▸ **MATERIAL SHOWN**
Lemma entries_ok_entries_of (d : dict) (c : str) :
  entries_ok d -> Forall entry_ok (entries_of d c).
Proof.
  intros H. unfold entries_of. destruct (dict_get c d) as [l|] eqn:G.
  - exact (entries_ok_get _ _ _ H G).
  - constructor.
Qed.

Lemma split_nl_app_nl (s : str) : split_nl (s ++ [nl]) = split_nl s ++ [[]].
Proof.
  induction s as [|c t IH]; [reflexivity|]. cbn [app split_nl].
  rewrite IH. destruct (is_nl c); [reflexivity|].
  pose proof (split_nl_not_nil t) as N.
  destruct (split_nl t); [congruence | reflexivity].
Qed.

Lemma bullet_is_line (e : str) :
  entry_ok e -> is_line (lit "- " ++ e) /\ lit "- " ++ e <> [].
Proof.
  intros He. pose proof (entry_ok_tidy_end e He) as T.
  destruct He as (_ & _ & Hn). split; [|discriminate]. split; [|split].
  - apply no_nl_cons. split; [reflexivity|].
    apply no_nl_cons. split; [reflexivity | exact Hn].
  - reflexivity.
  - apply (rstrip_fixed_app (lit "- ") e T).
Qed.

Lemma heading_is_line (c : str) :
  In c category_order -> is_line (lit "### " ++ c).
Proof.
  intros H. cbn in H.
  repeat (destruct H as [<- | H]; [repeat split|]). contradiction.
Qed.

Lemma block_lines_are_lines (d : dict) (c : str) :
  entries_ok d -> In c category_order ->
  Forall (fun l => is_line l /\ l <> []) (block_lines d c).
Proof.
  intros Hd Hc. unfold block_lines. constructor.
  - split; [apply heading_is_line, Hc | discriminate].
  - apply Forall_map. eapply Forall_impl; [|apply entries_ok_entries_of, Hd].
    intros e. apply bullet_is_line.
Qed.

Lemma blocks_are_lines (d : dict) (cs : list str) :
  entries_ok d -> Forall (fun c => In c category_order) cs ->
  Forall (fun l => is_line l /\ l <> []) (flat_map (block_lines d) cs).
Proof.
  intros Hd Hc. induction Hc as [|c cs H _ IH]; [constructor|].
  cbn [flat_map]. apply Forall_app. split; [|exact IH].
  apply block_lines_are_lines; assumption.
Qed.

Lemma filter_blocks (d : dict) (cs : list str) :
  Forall (fun l => is_line l /\ l <> []) (flat_map (block_lines d) cs) ->
  filter nonempty
    (map strip (flat_map (fun c => block_lines d c ++ [[]]) cs))
  = flat_map (block_lines d) cs.
Proof.
  induction cs as [|c cs IH]; [reflexivity|]. cbn [flat_map].
  intros H. apply Forall_app in H. destruct H as [Hb Hr].
  rewrite <- app_assoc, !map_app, !filter_app, (IH Hr).
  f_equal.
  - clear IH Hr. induction Hb as [|l ls [Hl Hn] _ IHl]; [reflexivity|].
    cbn [map filter]. rewrite (is_line_strip _ Hl).
    destruct l; [congruence|]. cbn [nonempty is_empty negb]. f_equal.
    exact IHl.
Qed.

▸ **DIRECTIONS FOR THIS TASK**
Each line of the records should be transcribed without change.

▸ **YOUR SOLUTION**
Lemma entries_ok_entries_of (d : dict) (c : str) :
  entries_ok d -> Forall entry_ok (entries_of d c).
Proof.
  intros H. unfold entries_of. destruct (dict_get c d) as [l|] eqn:G.
  - exact (entries_ok_get _ _ _ H G).
  - constructor.
Qed.

Lemma split_nl_app_nl (s : str) : split_nl (s ++ [nl]) = split_nl s ++ [[]].
Proof.
  induction s as [|c t IH]; [reflexivity|]. cbn [app split_nl].
  rewrite IH. destruct (is_nl c); [reflexivity|].
  pose proof (split_nl_not_nil t) as N.
  destruct (split_nl t); [congruence | reflexivity].
Qed.

Lemma bullet_is_line (e : str) :
  entry_ok e -> is_line (lit "- " ++ e) /\ lit "- " ++ e <> [].
Proof.
  intros He. pose proof (entry_ok_tidy_end e He) as T.
  destruct He as (_ & _ & Hn). split; [|discriminate]. split; [|split].
  - apply no_nl_cons. split; [reflexivity|].
    apply no_nl_cons. split; [reflexivity | exact Hn].
  - reflexivity.
  - apply (rstrip_fixed_app (lit "- ") e T).
Qed.

Lemma heading_is_line (c : str) :
  In c category_order -> is_line (lit "### " ++ c).
Proof.
  intros H. cbn in H.
  repeat (destruct H as [<- | H]; [repeat split|]). contradiction.
Qed.

Lemma block_lines_are_lines (d : dict) (c : str) :
  entries_ok d -> In c category_order ->
  Forall (fun l => is_line l /\ l <> []) (block_lines d c).
Proof.
  intros Hd Hc. unfold block_lines. constructor.
  - split; [apply heading_is_line, Hc | discriminate].
  - apply Forall_map. eapply Forall_impl; [|apply entries_ok_entries_of, Hd].
    intros e. apply bullet_is_line.
Qed.

Lemma blocks_are_lines (d : dict) (cs : list str) :
  entries_ok d -> Forall (fun c => In c category_order) cs ->
  Forall (fun l => is_line l /\ l <> []) (flat_map (block_lines d) cs).
Proof.
  intros Hd Hc. induction Hc as [|c cs H _ IH]; [constructor|].
  cbn [flat_map]. apply Forall_app. split; [|exact IH].
  apply block_lines_are_lines; assumption.
Qed.

Lemma filter_blocks (d : dict) (cs : list str) :
  Forall (fun l => is_line l /\ l <> []) (flat_map (block_lines d) cs) ->
  filter nonempty
    (map strip (flat_map (fun c => block_lines d c ++ [[]]) cs))
  = flat_map (block_lines d) cs.
Proof.
  induction cs as [|c cs IH]; [reflexivity|]. cbn [flat_map].
  intros H. apply Forall_app in H. destruct H as [Hb Hr].
  rewrite <- app_assoc, !map_app, !filter_app, (IH Hr).
  f_equal.
  - clear IH Hr. induction Hb as [|l ls [Hl Hn] _ IHl]; [reflexivity|].
    cbn [map filter]. rewrite (is_line_strip _ Hl).
    destruct l; [congruence|]. cbn [nonempty is_empty negb]. f_equal.
    exact IHl.
Qed.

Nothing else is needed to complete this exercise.